The key assumptions and properties of shift-share instruments have been investigated only in very recent work. Centrally, in an important setting the exclusion restriction must hold for all initial shares, for the estimator to be consistent. In practice, a potentially large number of shares cannot have a direct effect on the outcome. This assumption is very strict, because it requires the researcher to have perfect structural knowledge about all shares, which is typically unavailable. The natural question to ask, therefore is: Is consistent estimation still possible when the exclusion restriction is violated for some but not all shares?
In this paper, my main contribution is to show how consistent shift-share estimation is possible, when not all shares fulfil the exclusion restriction. This paper is a practitioner’s guide on how to select invalid shares in the shift-share setting, using two methods developed in statistical learning. I also extend one of the methods that I present to allow for multiple endogenous regressors. This was not possible so far and is a further contribution of the paper.
The proposed methods go beyond existing econometric diagnostics typically applied in this setting. Rotemberg weights, proposed by Goldsmith-Pinkham, Sorkin, and Swift (2020), report the sensitivity to misspecification of the different shares. These weights often fail to provide clear-cut guidance as to which shares should finally be included in the construction of the instrument, because they tell the researcher how large the relative bias of the entire shift-share estimator stemming from the bias of a single industry is. Instead, with the methods proposed in this paper the researcher obtains an estimate for the identity of valid and invalid instruments and a consistent estimate, adjusted from the absolute bias. This bears the advantage that valid instruments do not need to be discarded just because their potential invalidity could lead to bias.
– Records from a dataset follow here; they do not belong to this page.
Definition QueryServerIPv6 (l3EpcID : Z) (ip : list Z) (podGroupID protocol serverPort : Z) : LM (list Z) :=
  l ← get_state;
  if l3EpcID =? EPC_FROM_INTERNET then mret (internetGroups l)
  else
    let key := be_put 2 protocol ++ be_put 2 serverPort ++ ip6_key l3EpcID ip podGroupID in
    let hash := key_hash 6 key in
    r ← on_192 (AddOrGet key hash (u32 (zlen (serverCache l))) false);
    if negb r.2 then
      l ← get_state;
      gs ← of_option (serverCache l !! Z.to_nat r.1);
      of_option (backMapAndDedup l gs)
    else
      let hash := Z.lxor hash (be_get (take 4 key)) in
      all ← innerQueryIPv6 (drop 4 key) hash l3EpcID ip podGroupID;
      finish_server protocol serverPort all.
End Labeler.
Applying the new methods to the estimation of the effects of immigration and of Chinese import exposure on the US labor market illustrates that the shares selected as invalid in these applications are consistent with those discussed as problematic in the literature. So far, no way to locate invalid shares has been proposed. This paper fills this gap and provides a principled approach to share selection. To make the methods more widely accessible to practitioners, I also provide simple-to-use Stata-programs.
I begin by presenting the shift-share IV and its key identifying assumption, the exclusion restriction. In the shift-share approach, there are multiple class-specific shares and shifts which are interacted to produce the final instrument. Goldsmith-Pinkham, Sorkin, and Swift (2020) show that if the exclusion restriction holds for each class-specific share, the IV estimator is consistent. That is, shares should not be directly correlated with the outcome variable through unobservable shocks or longterm effects. The exclusion restriction from the shares perspective is a sufficient condition for the consistency of the shift-share IV estimator. Instruments which fulfil the exclusion restriction are called valid, while those that do not fulfil it are called invalid. This definition of validity assumes that all instruments are related to the treatment. This exclusion restriction is very restrictive because it must hold for all classes. While the general idea behind the shift-share IV is credible, typically structural relationships between instruments and outcome variables are difficult to exclude for each single class.
In Section 3, I show how to obtain consistent estimators, when many shares are invalid. To achieve consistency, invalid shares are selected using two methods: the adaptive Least absolute shrinkage and selection operator (AL) by Windmeijer, Farbmacher, Davies, and Smith (2019) and the Confidence Interval Method (CIM) by Windmeijer, Liang, Hartwig, and Bowden (2020). The two methods have been developed primarily for the use in Mendelian randomization, which is the application of instrumental variable estimation in genetic epidemiology. In these applications, genetic markers are used as IVs when estimating the effect of an exposure on a health outcome.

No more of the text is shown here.